The good, the quite bad and the cigar butts

Pubs' performance can be split into three distinct groups, The PMA Team says.

A man who owns a lot of pubs told me recently that anyone pondering what his equity in the business is worth "needs to go to the Priory".

The simple fact is that there's almost no point in trying to work out what a pub estate is worth because there are no buyers for batches. And if there were, they certainly wouldn't be paying the 10-times earnings

they were forking out quite recently for tenanted pubs — six or seven times earnings might be a much more sensible multiple for bottom-end pubs.

The two largest tenanted pub companies, Punch Taverns and Enterprise Inns, have been affected, in share price terms, by concerns about what pubs are actually worth (or will be worth by the time the recession is over).

Both companies thought they had sold those pubs most likely to be affected by the smoke ban before it was introduced on 1 July 2007. Both companies have now identified around 500 pubs they want to sell because they are unviable: they simply will not provide a decent income for licensee and pub company.

For Punch, lower trade levels have meant a sizeable write-down. Enterprise has stopped buying pubs, and its acquisitions team has switched to selling these bottom-end pubs.

Performance of the two giant tenanted estates, with a total of 15,000 pubs, can be split into three: the good, the quite bad and the ugly. A solid core of at least 80% of tenanted pubs on substantive agreements are performing well from the pubco's point of view. At 82% of Enterprise pubs, Ebitda actually grew 2% to a per-pub average of £73,000.

There is a second group of pubs — the quite bad — that are effectively in "intensive care", receiving special help in the form of increased beer discounts or rent concessions. Around 1,400 pubs within both Punch and Enterprise have received this special help at some stage in this current year, normally on a time-limited basis.

Enterprise has helped around 850 of its pubs in this way at any given period, and claims 70% of those pubs pull through this "special-needs" period and stabilise.

The cost to both Punch and Enterprise of this special help has been running at close to £1m per month. The run-rate cost of support at Enterprise hit £1.3m in September. The biggest test of durability of these pubs will come in the traditionally quiet months of January, February and March next year. Enterprise has budgeted to step up its support to as much as £15m in the coming year.

The third group of pubs — the ugly — are closed and/or ear-marked for sale. Both Punch and Enterprise have around 200 pubs that are simply shuttered or not paying rent.

Unviable sites

Pubcos are having to sell unwanted sites individually, often for alternative use. The most recent Enterprise pub-estate valuation showed 4,900 of its pubs had increased in value (on the basis that they are producing income growth for Enterprise) and 2,500 fell, with the balance remaining stable.

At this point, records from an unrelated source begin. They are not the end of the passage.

(* ===== verification/AuthAttempts.v ===== *)
(** Attempts: how failures are counted and block, logins that overlap, and
    password changes; and the witnesses of the authentication theorems. *)
From S2P Require Import Prelude GoStrings GoCrypto GoEncoding GoTexts Store PgServer Identity RateLimiter Ldap LdapSpec Auth AuthService AuthSpec AuthClaims AuthLogin.

(** * Calls that never return an error *)

Definition never_err {S A} (m : M S A) : Prop := ∀ s e s', m s ≠ (Err e, s').

Lemma bind_err {S A B} (m : M S A) (k : A → M S B) s e s' :
  bind m k s = (Err e, s') → m s = (Err e, s') ∨ ∃ a s1, m s = (Ok a, s1) ∧ k a s1 = (Err e, s').
Proof. unfold bind. destruct (m s) as [[]]; intros; simplify_eq; eauto. Qed.

Lemma never_ret {S A} (a : A) : never_err (S:=S) (ret a).
Proof. by intros s e s'. Qed.
Lemma never_try {S A} (m : M S A) : never_err (try m).
Proof. intros s e s'. unfold try. by destruct (m s) as [[]]. Qed.
Lemma never_bind {S A B} (m : M S A) (k : A → M S B) :
  never_err m → (∀ a, never_err (k a)) → never_err (bind m k).
Proof. intros Hm Hk s e s' [E|(a & s1 & _ & E)]%bind_err; [by eapply Hm|by eapply Hk]. Qed.
Lemma never_outside {A} (f : nat → A) : never_err (outside f).
Proof. by intros w e w'. Qed.
Lemma never_on_limiter {A} (f : LoginRateLimiter → A * LoginRateLimiter) : never_err (on_limiter f).
Proof. intros w e w'. unfold on_limiter. by destruct (f _). Qed.
Lemma never_on_store {A} (m : M store A) : never_err m → never_err (on_store m).
Proof.
  intros Hm w e w'. unfold on_store, zoom. destruct (m (w_store w)) as [o s] eqn:E.
  intros [= -> _]. by eapply Hm.
Qed.

(** An error that wraps another. *)
Definition wraps (e : error) : Prop := ∃ msg e', e = Wrap msg e'.
Definition only_wraps {S A} (m : M S A) : Prop := ∀ s e s', m s = (Err e, s') → wraps e.

Lemma wraps_never {S A} (m : M S A) : never_err m → only_wraps m.
Proof. intros Hm s e s' E. by apply Hm in E. Qed.
Lemma wraps_wrap {S A} msg (m : M S A) : only_wraps (wrap_err msg m).
Proof.
  intros s e s'. unfold wrap_err. destruct (m s) as [[]]; intros; simplify_eq. by eexists _, _.
Qed.
Lemma wraps_bind {S A B} (m : M S A) (k : A → M S B) :
  only_wraps m → (∀ a, only_wraps (k a)) → only_wraps (bind m k).
Proof. intros Hm Hk s e s' [E|(a & s1 & _ & E)]%bind_err; [by eapply Hm|by eapply Hk]. Qed.

Section Attempts.
Context `{Unicode} `{PostgresLaws} `{PostgresText} `{Host} `{Bcrypt} `{Directory}.
(* ===== verification/GoFormats.v ===== *)
(** Formats of Go's standard library that the connector uses: net/url ([Parse],
    [Hostname], [Port], [String]) and the times of RFC 3339. *)
From S2P Require Import Prelude GoStrings GoEncoding GoNet.

(** ** Escapes *)

Inductive encoding := EncodePath | EncodeHost | EncodeZone | EncodeUserPassword | EncodeFragment.
#[export] Instance encoding_eq_dec : EqDecision encoding.
Proof. solve_decision. Defined.

Definition is_alnum (c : byte) : bool :=
  let z := b2z c in
  ((48 <=? z) && (z <=? 57)) || ((65 <=? z) && (z <=? 90)) || ((97 <=? z) && (z <=? 122)).
Definition shouldEscape (c : byte) (mode : encoding) : bool :=
  if is_alnum c then false
  else if bool_decide (mode ∈ [EncodeHost; EncodeZone]) &&
          bool_decide (c ∈ ["!"; "$"; "&"; "'"; "("; ")"; "*"; "+"; ","; ";"; "="; ":"; "["; "]"; "<"; ">"; z2b 34]%byte) then false
  else if bool_decide (c ∈ ["-"; "_"; "."; "~"]%byte) then false
  else if bool_decide (c ∈ ["$"; "&"; "+"; ","; "/"; ":"; ";"; "="; "?"; "@"]%byte) then
    match mode with
    | EncodePath => bool_decide (c = "?"%byte)
    | EncodeUserPassword => bool_decide (c ∈ ["@"; "/"; "?"; ":"]%byte)
    | EncodeFragment => false
    | _ => true
    end
  else if bool_decide (mode = EncodeFragment) && bool_decide (c ∈ ["!"; "("; ")"; "*"]%byte) then false
  else true.

Definition upper_hex (n : Z) : byte := z2b (if n <? 10 then 48 + n else 55 + n).
Definition escape (s : bytes) (mode : encoding) : bytes :=
  flat_map (λ c, if shouldEscape c mode then ["%"%byte; upper_hex (b2z c / 16); upper_hex (b2z c mod 16)] else [c]) s.
Fixpoint unescape (s : bytes) (mode : encoding) : option bytes :=
  match s with
  | [] => Some []
  | "%"%byte :: rest =>
      match rest with
      | a :: b :: rest' =>
          match hex_value a, hex_value b with
          | Some x, Some y =>
              let v := z2b (16 * x + y) in
              let is25 := bool_decide ([a; b] = §"25") in
              if bool_decide (mode = EncodeHost) && (x <? 8) && negb is25 then None
              else if bool_decide (mode = EncodeZone) && negb is25 && negb (bool_decide (v = " "%byte)) && shouldEscape v EncodeHost then None
              else cons v <$> unescape rest' mode
          | _, _ => None
          end
      | _ => None
      end
  | c :: rest =>
      if bool_decide (mode ∈ [EncodeHost; EncodeZone]) && (b2z c <? 128) && shouldEscape c mode then None
      else cons c <$> unescape rest mode
  end.
Definition validEncoded (s : bytes) (mode : encoding) : bool :=
  forallb (λ c, bool_decide (c ∈ ["!"; "$"; "&"; "'"; "("; ")"; "*"; "+"; ","; ";"; "="; ":"; "@"; "["; "]"; "%"]%byte)
                || negb (shouldEscape c mode)) s.
Definition validUserinfo (s : bytes) : bool :=
  forallb (λ c, is_alnum c || bool_decide (c ∈ ["-"; "."; "_"; ":"; "~"; "!"; "$"; "&"; "'"; "("; ")"; "*"; "+"; ","; ";"; "="; "%"; "@"]%byte)) s.
Definition validOptionalPort (port : bytes) : bool :=
  match port with [] => true | c :: ds => bool_decide (c = ":"%byte) && forallb is_digit ds end.

(** ** Parsing *)

Record Userinfo := MkUser { ui_username : bytes; ui_password : option bytes }.
Record URL := MkURL {
  u_Scheme : bytes; u_Opaque : bytes; u_User : option Userinfo; u_Host : bytes; u_Path : bytes; u_RawPath : bytes;
  u_OmitHost : bool; u_ForceQuery : bool; u_RawQuery : bytes; u_Fragment : bytes; u_RawFragment : bytes;
}.

(** [strings.Cut] at a byte. *)
Definition Cut (s : bytes) (c : byte) : bytes * bytes :=
  match IndexByte s c with Some i => (take i s, drop (S i) s) | None => (s, []) end.

(** [None] is an error; no scheme is the empty one. *)
Fixpoint scheme_from (i : nat) (rest raw : bytes) : option (bytes * bytes) :=
  match rest with
  | [] => Some ([], raw)
  | c :: rest' =>
      let z := b2z c in
      if ((65 <=? z) && (z <=? 90)) || ((97 <=? z) && (z <=? 122)) then scheme_from (S i) rest' raw
      else if is_digit c || bool_decide (c ∈ ["+"; "-"; "."]%byte) then
        match i with O => Some ([], raw) | _ => scheme_from (S i) rest' raw end
      else if bool_decide (c = ":"%byte) then
        match i with O => None | _ => Some (take i raw, rest') end
      else Some ([], raw)
  end.
Definition getScheme (raw : bytes) : option (bytes * bytes) := scheme_from 0 raw raw.

Definition parseHost (host : bytes) : option bytes :=
  match host with
  | "["%byte :: _ =>
      i ← LastIndexByte host "]"%byte;
      if negb (validOptionalPort (drop (S i) host)) then None
      else match Index (take i host) §"%25" with
           | Some zone =>
               h1 ← unescape (take zone host) EncodeHost;
               h2 ← unescape (drop zone (take i host)) EncodeZone;
               h3 ← unescape (drop i host) EncodeHost;
               Some (h1 ++ h2 ++ h3)
           | None => unescape host EncodeHost
           end
  | _ =>
      if match LastIndexByte host ":"%byte with Some i => validOptionalPort (drop i host) | None => true end
      then unescape host EncodeHost else None
  end.
Definition parseAuthority (authority : bytes) : option (option Userinfo * bytes) :=
  match LastIndexByte authority "@"%byte with
  | None => h ← parseHost authority; Some (None, h)
  | Some i =>
      h ← parseHost (drop (S i) authority);
      let userinfo := take i authority in
      if negb (validUserinfo userinfo) then None
      else if negb (has_byte userinfo ":"%byte) then
        u ← unescape userinfo EncodeUserPassword; Some (Some (MkUser u None), h)
      else
        let '(user, pass) := Cut userinfo ":"%byte in
        u ← unescape user EncodeUserPassword; p ← unescape pass EncodeUserPassword; Some (Some (MkUser u (Some p)), h)
  end.

Section Parse.
Context `{Unicode}.

(** [parse] of the text without its fragment. *)
Definition parse (raw : bytes) : option URL :=
  if existsb (λ c, (b2z c <? 32) || (b2z c =? 127)) raw then None
  else if bool_decide (raw = §"*") then Some (MkURL [] [] None [] §"*" [] false false [] [] [])
  else
    s ← getScheme raw;
    let '(scheme, rest) := s in
    let scheme := ToLower scheme in
    let force := HasSuffix rest §"?" && (length (filter (λ c, c = "?"%byte) rest) =? 1)%nat in
    let '(rest, query) := if force then (take (length rest - 1) rest, []) else Cut rest "?"%byte in
    if negb (HasPrefix rest §"/") && negb (bool_decide (scheme = [])) then
      Some (MkURL scheme rest None [] [] [] false force query [] [])
    else if negb (HasPrefix rest §"/") && has_byte (Cut rest "/"%byte).1 ":"%byte then None
    else
      let authority := (negb (bool_decide (scheme = [])) || negb (HasPrefix rest §"///")) && HasPrefix rest §"//" in
      a ← (if authority then
             let body := drop 2 rest in
             let '(auth, path) := match IndexByte body "/"%byte with
                                  | Some i => (take i body, drop i body) | None => (body, []) end in
             uh ← parseAuthority auth; Some (uh.1, uh.2, path, false)
           else Some (None, [], rest, negb (bool_decide (scheme = [])) && HasPrefix rest §"/"));
      let '(user, host, p, omit) := a in
      path ← unescape p EncodePath;
      Some (MkURL scheme [] user host path (if bool_decide (p = escape path EncodePath) then [] else p) omit force query [] []).
Definition Parse (raw : bytes) : option URL :=
  let '(u, frag) := Cut raw "#"%byte in
  url ← parse u;
  if bool_decide (frag = []) then Some url
  else
    f ← unescape frag EncodeFragment;
    Some (MkURL (u_Scheme url) (u_Opaque url) (u_User url) (u_Host url) (u_Path url) (u_RawPath url) (u_OmitHost url)
            (u_ForceQuery url) (u_RawQuery url) f (if bool_decide (frag = escape f EncodeFragment) then [] else frag)).
End Parse.

(** ** Parts and text *)

Definition url_split (hostPort : bytes) : bytes * bytes :=
  let '(host, port) := match LastIndexByte hostPort ":"%byte with
                       | Some i => if validOptionalPort (drop i hostPort) then (take i hostPort, drop (S i) hostPort) else (hostPort, [])
                       | None => (hostPort, []) end in
  (if HasPrefix host §"[" && HasSuffix host §"]" then take (length host - 2) (drop 1 host) else host, port).
Definition Hostname (u : URL) : bytes := (url_split (u_Host u)).1.
Definition Port (u : URL) : bytes := (url_split (u_Host u)).2.

(** What was written, when it is an encoding of the value, and otherwise the default encoding. *)
Definition escaped (raw value : bytes) (mode : encoding) : bytes :=
  if negb (bool_decide (raw = [])) && validEncoded raw mode && bool_decide (unescape raw mode = Some value) then raw
  else escape value mode.
Definition EscapedPath (u : URL) : bytes :=
  if negb (bool_decide (u_RawPath u = [])) && validEncoded (u_RawPath u) EncodePath
     && bool_decide (unescape (u_RawPath u) EncodePath = Some (u_Path u)) then u_RawPath u
  else if bool_decide (u_Path u = §"*") then §"*" else escape (u_Path u) EncodePath.
Definition Userinfo_String (ui : Userinfo) : bytes :=
  escape (ui_username ui) EncodeUserPassword ++
  match ui_password ui with Some p => §":" ++ escape p EncodeUserPassword | None => [] end.
Definition URL_String (u : URL) : bytes :=
  let front := (if bool_decide (u_Scheme u = []) then [] else u_Scheme u ++ §":") in
  (if negb (bool_decide (u_Opaque u = [])) then front ++ u_Opaque u
   else
     let no_host := bool_decide (u_Host u = []) in
     let no_user := bool_decide (u_User u = None) in
     let authority :=
       if bool_decide (u_Scheme u = []) && no_host && no_user then []
       else if u_OmitHost u && no_host && no_user then []
       else (if no_host && bool_decide (u_Path u = []) && no_user then [] else §"//") ++
            (match u_User u with Some ui => Userinfo_String ui ++ §"@" | None => [] end) ++
            (if no_host then [] else escape (u_Host u) EncodeHost) in
     let path := EscapedPath u in
     let slash := if negb (bool_decide (path = [])) && negb (HasPrefix path §"/") && negb no_host then §"/" else [] in
     let text := front ++ authority ++ slash in
     (* RFC 3986 4.2: a first segment with a colon would read as a scheme *)
     let dot := if bool_decide (text = []) && has_byte (Cut path "/"%byte).1 ":"%byte then §"./" else [] in
     text ++ dot ++ path) ++
  (if u_ForceQuery u || negb (bool_decide (u_RawQuery u = [])) then §"?" ++ u_RawQuery u else []) ++
  (if bool_decide (u_Fragment u = []) then [] else §"#" ++ escaped (u_RawFragment u) (u_Fragment u) EncodeFragment).

(** * Checks against known values *)

#[local] Existing Instance ascii_tables.
Example url_roundtrip : URL_String <$> Parse §"mongodb://u%40x:p%2Fw@[::1]:27017/db%20a?x=1#f" = Some §"mongodb://u%40x:p%2Fw@[::1]:27017/db%20a?x=1#f".
Proof. by vm_compute. Qed.
Example url_host : (λ u, (Hostname u, Port u)) <$> Parse §"HTTP://LocalHost:5173" = Some (§"LocalHost", §"5173").
Proof. by vm_compute. Qed.
Example url_bad : Parse §"http://a b/" = None.
Proof. by vm_compute. Qed.

(** * RFC 3339

    [time.Parse] with the layout RFC3339Nano, in nanoseconds since 1970. *)

Definition is_leap (y : Z) : bool := (y mod 4 =? 0) && (negb (y mod 100 =? 0) || (y mod 400 =? 0)).
Definition days_in (y m : Z) : Z :=
  if m =? 2 then (if is_leap y then 29 else 28)
  else if (m =? 4) || (m =? 6) || (m =? 9) || (m =? 11) then 30 else 31.
(** The day number of a date, the inverse of [civil]. *)
Definition day_number (y m d : Z) : Z :=
  let y' := if m <=? 2 then y - 1 else y in
  let era := y' / 400 in
  let yoe := y' mod 400 in
  let mp := if m <=? 2 then m + 9 else m - 3 in
  let doy := (153 * mp + 2) / 5 + d - 1 in
  era * 146097 + yoe * 365 + yoe / 4 - yoe / 100 + doy - 719468.

(** [n] digits, as [getnum] with [fixed] reads them. *)
Definition number (n : nat) (s : bytes) : option (Z * bytes) :=
  if (length s <? n)%nat then None
  else v ← parse_digits 0 (take n s); Some (v, drop n s).
(** One digit or two: the hour of the layout is not fixed. *)
Definition hour_number (s : bytes) : option (Z * bytes) :=
  match number 2 s with Some r => Some r | None => number 1 s end.
Definition literally (p s : bytes) : option bytes := if HasPrefix s p then Some (drop (length p) s) else None.
Definition ranged (lo hi : Z) (r : Z * bytes) : option (Z * bytes) :=
  if (lo <=? r.1) && (r.1 <=? hi) then Some r else None.

(** The digits of a fraction, of which nine count. *)
Fixpoint leading_digits (s : bytes) : bytes :=
  match s with c :: s' => if is_digit c then c :: leading_digits s' else [] | [] => [] end.
Definition fraction (s : bytes) : Z * bytes :=
  match s with
  | c :: s' =>
      let ds := leading_digits s' in
      if (bool_decide (c = "."%byte) || bool_decide (c = ","%byte)) && negb (bool_decide (ds = [])) then
        (match parse_digits 0 (take 9 ds) with Some v => v * 10 ^ (9 - Z.of_nat (Nat.min 9 (length ds))) | None => 0 end,
         drop (length ds) s')
      else (0, s)
  | [] => (0, s)
  end.
(** The offset of a zone, in seconds. *)
Definition zone (s : bytes) : option (Z * bytes) :=
  match s with
  | "Z"%byte :: rest => Some (0, rest)
  | sign :: rest =>
      r ← number 2 rest; let '(hh, rest) := r in
      rest ← literally §":" rest;
      r ← number 2 rest; let '(mm, rest) := r in
      if (24 <? hh) || (60 <? mm) then None
      else if bool_decide (sign = "+"%byte) then Some ((hh * 60 + mm) * 60, rest)
      else if bool_decide (sign = "-"%byte) then Some (- ((hh * 60 + mm) * 60), rest)
      else None
  | [] => None
  end.
Definition parse_RFC3339 (s : bytes) : option Z :=
  r ← number 4 s; let '(y, s) := r in s ← literally §"-" s;
  r ← number 2 s ≫= ranged 1 12; let '(m, s) := r in s ← literally §"-" s;
  r ← number 2 s; let '(d, s) := r in s ← literally §"T" s;
  r ← hour_number s ≫= ranged 0 23; let '(hh, s) := r in s ← literally §":" s;
  r ← number 2 s ≫= ranged 0 59; let '(mi, s) := r in s ← literally §":" s;
  r ← number 2 s ≫= ranged 0 59; let '(se, s) := r in
  let '(ns, s) := fraction s in
  r ← zone s; let '(offset, s) := r in
  if bool_decide (s = []) && (1 <=? d) && (d <=? days_in y m)
  then Some ((day_number y m d * 86400 + hh * 3600 + mi * 60 + se - offset) * 10 ^ 9 + ns)
  else None.

Example parse_leap_day : parse_RFC3339 §"2024-02-29T12:00:00.12Z" = Some (1709208000 * 10 ^ 9 + 120000000).
Proof. by vm_compute. Qed.
Example parse_offset : parse_RFC3339 §"2024-02-29T13:30:00+01:30" = Some (1709208000 * 10 ^ 9).
Proof. by vm_compute. Qed.
Example parse_no_leap_day : parse_RFC3339 §"2023-02-29T12:00:00Z" = None.
Proof. by vm_compute. Qed.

The second and third tiers of tenanted pubcos in terms of size show a similar performance pattern. Both Admiral Taverns and Scottish & Newcastle Pub Enterprises (S&NPE) run just in excess of 2,000 pubs. Any notion of running around 3,000 pubs is, for the moment, unfeasible.

Admiral Taverns has a core of 1,600 pubs where performance is stable. It has 250 pubs closed or ear-marked for sale and has been selling 10 pubs a week to individual buyers. There are a further 400 in "intensive care" where it plans to intensify support in the hope of stabilising performance and retaining them. Similarly at S&NPE, which manages pubs on behalf of third-party owners, the core estate is around 1,700 pubs.

At the heart of the problems for tenanted pubcos has been the strong reliance on beer income. Around half of all income derives from beer sales. With beer volumes down by around 8% across tenanted estates this year, there has been an obvious impact on tenanted and pubco landlord alike. It is, as one pubco chief admits, a structural problem with no obvious, ready solution.

Enterprise boss Ted Tuppen talks about the need to work "smarter and harder" this year to achieve the same result. At the moment, there still appears to be a market for individual pubs — Tuppen talked about local builders and supermarkets, for example, snapping up sites. It's just as well, because the emergent theme is a dash to cash.

Concerns about debt levels mean the days of using company cash or increased debt to buy back shares is truly a thing of the past. The strategy now is to try to turn uneconomic pub assets (a negative drain on company coffers if they're closed) to cash by a sale. It's a good time to pick up the odd cheap freehold pub.

Warren Buffett, the fabled investor, talks about looking for assets that are, metaphorically, cigar butts that offer a good decent smoke. Some pubs being sold are like that — there's a income there for the right buyer.